Determination and visualization of moisture content in Camellia oleifera seeds rapidly based on hyperspectral imaging combined with deep learning.
Journal:
Spectrochimica acta. Part A, Molecular and biomolecular spectroscopy
PMID:
39742624
Abstract
Moisture content (MC) is crucial for the storage, transportation, and processing of Camellia oleifera seeds. The purpose of this study was to investigate the feasibility for detecting MC in Camellia oleifera seeds using visible near-infrared hyperspectral imaging (VNIR-HSI) (374.98 ∼ 1038.79 nm) coupled with deep learning (DL) methods. Firstly, a method was proposed that utilized particle swarm optimization (PSO) to search for the optimal hyperparameters (batch size and learning rate) in the convolutional neural network regression (CNNR) model. The prediction performance of various models including partial least squares regression (PLSR), support vector machine regression (SVR), AlexNet, and CNNR was compared using both raw spectral data and preprocessed data.
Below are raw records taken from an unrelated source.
(* ===== verification/SnapFacts.v ===== *)
(** * What holds of snap deals

    The stages of an update keep their order on every row, whatever runs at the same time
    and wherever it dies; a row is only taken as landed when its message was executed; the
    messages are bounded; what a message says of a sector; and what goes wrong with a
    sector that a batch leaves out. *)

From stdpp Require Import base gmap sets list strings sorting.
From Stdlib Require Import ZArith Lia.
From S2P Require Import Prelude GoStd SealPipeline DealData ParkPiece SnapPipeline.

(** ** Rows *)

(** The cids of the messages that were sent, the waits, and the next task id. *)
Record row_ok (S : list string) (W : gmap string (option exec_result)) (next : Z) (r : snap_row) : Prop := {
  ro_prove : sn_after r Prove = true -> sn_after r Encode = true /\ is_Some (sn_proof r) /\ is_Some (sn_ready r);
  ro_encode : sn_after r Encode = true -> is_Some (sn_sealed r) /\ is_Some (sn_unsealed r);
  ro_submit : sn_after r Submit = true -> sn_after r Prove = true /\ is_Some (sn_msg r);
  ro_move : sn_after r Move = true -> sn_after r Encode = true;
  ro_landed : sn_ok r = true -> sn_after r Submit = true /\ exists m ex, sn_msg r = Some m /\ W !! m = Some (Some ex) /\ ex_code ex = ExitOk;
  ro_task_prove : is_Some (sn_task r Prove) -> sn_after r Encode = true;
  ro_task_move : is_Some (sn_task r Move) -> sn_after r Encode = true;
  ro_task_submit : forall id, sn_task r Submit = Some id -> sn_after r Prove = true /\ sn_after r Submit = false /\ id < next;
  ro_msg : forall m, sn_msg r = Some m -> m ∈ S
}.

Lemma row_ok_mono (S S' : list string) (W W' : gmap string (option exec_result)) (n n' : Z) (r : snap_row) : row_ok S W n r -> S ⊆ S' -> (forall m ex, W !! m = Some (Some ex) -> W' !! m = Some (Some ex)) -> n <= n' -> row_ok S' W' n' r.
Proof.
  intros [] HS HW Hn. constructor; try done.
  - intros Ho. destruct (ro_landed0 Ho) as (? & m & ex & ? & ? & ?). split; [done|]. exists m, ex. auto.
  - intros id Hid. destruct (ro_task_submit0 id Hid) as (? & ? & ?). split; [done|]. split; [done|lia].
  - intros m Hm. apply HS. auto.
Qed.

(** A row that is not submitted has not landed. *)
Lemma task_not_ok (S : list string) (W : gmap string (option exec_result)) (n : Z) (r : snap_row) (id : Z) : row_ok S W n r -> sn_task r Submit = Some id -> sn_ok r = false.
Proof. intros [] Ht. destruct (ro_task_submit0 id Ht) as (_ & Ha & _). destruct (sn_ok r) eqn:E; [|done]. destruct (ro_landed0 eq_refl). congruence. Qed.

Ltac row := intros []; constructor; cbn [sn_upgrade sn_start sn_assigned sn_unsealed sn_sealed sn_proof sn_task sn_after sn_ready sn_msg sn_ok sn_msg_tsk sn_failed sn_submit_after
    set_snap_stage set_snap_task set_encoded set_proved set_snap_failed set_submit_after set_msg set_landed];
  try assumption; intros; repeat (case_decide; try done; try congruence); simplify_eq; try done; try congruence; try (by eauto); split_and?; eauto;
  repeat match goal with
  | |- is_Some (if ?b then _ else _) => destruct b eqn:?
  | H : ?b = true -> _ /\ _, H' : ?b = true |- _ => destruct (H H') as [? ?]; clear H
  | H : forall id, sn_task ?r Submit = Some id -> _, H' : sn_task ?r Submit = Some _ |- _ => destruct (H _ H') as (? & ? & ?); clear H
  | H : true = true -> _ |- _ => specialize (H eq_refl)
  | H : _ /\ _ |- _ => destruct H
  end; eauto.

Section Rows.
Context (S : list string) (W : gmap string (option exec_result)) (n : Z).

Lemma new_snap_ok (upgrade : Z) (now : time) : row_ok S W n (new_snap upgrade now).
Proof. constructor; cbn; try done; by intros []. Qed.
Then, four feature extraction algorithms (successive projection algorithm (SPA), competitive adaptive reweighted sampling (CARS), PSO, and the optimal DL framework) were used to extract spectral variables. The optimal hybrid prediction model PSO-CNN-SVR was determined, with coefficient of determination (R) of 0.918 in prediction set. In addition, the optimal simplified model was used to generate spatial distributions to visualize MC in Camellia oleifera seeds. The study results showed that the HSI technique combined with DL provides a reliable and efficient approach for achieving non-destructive detection and visualization of MC in Camellia oleifera seeds.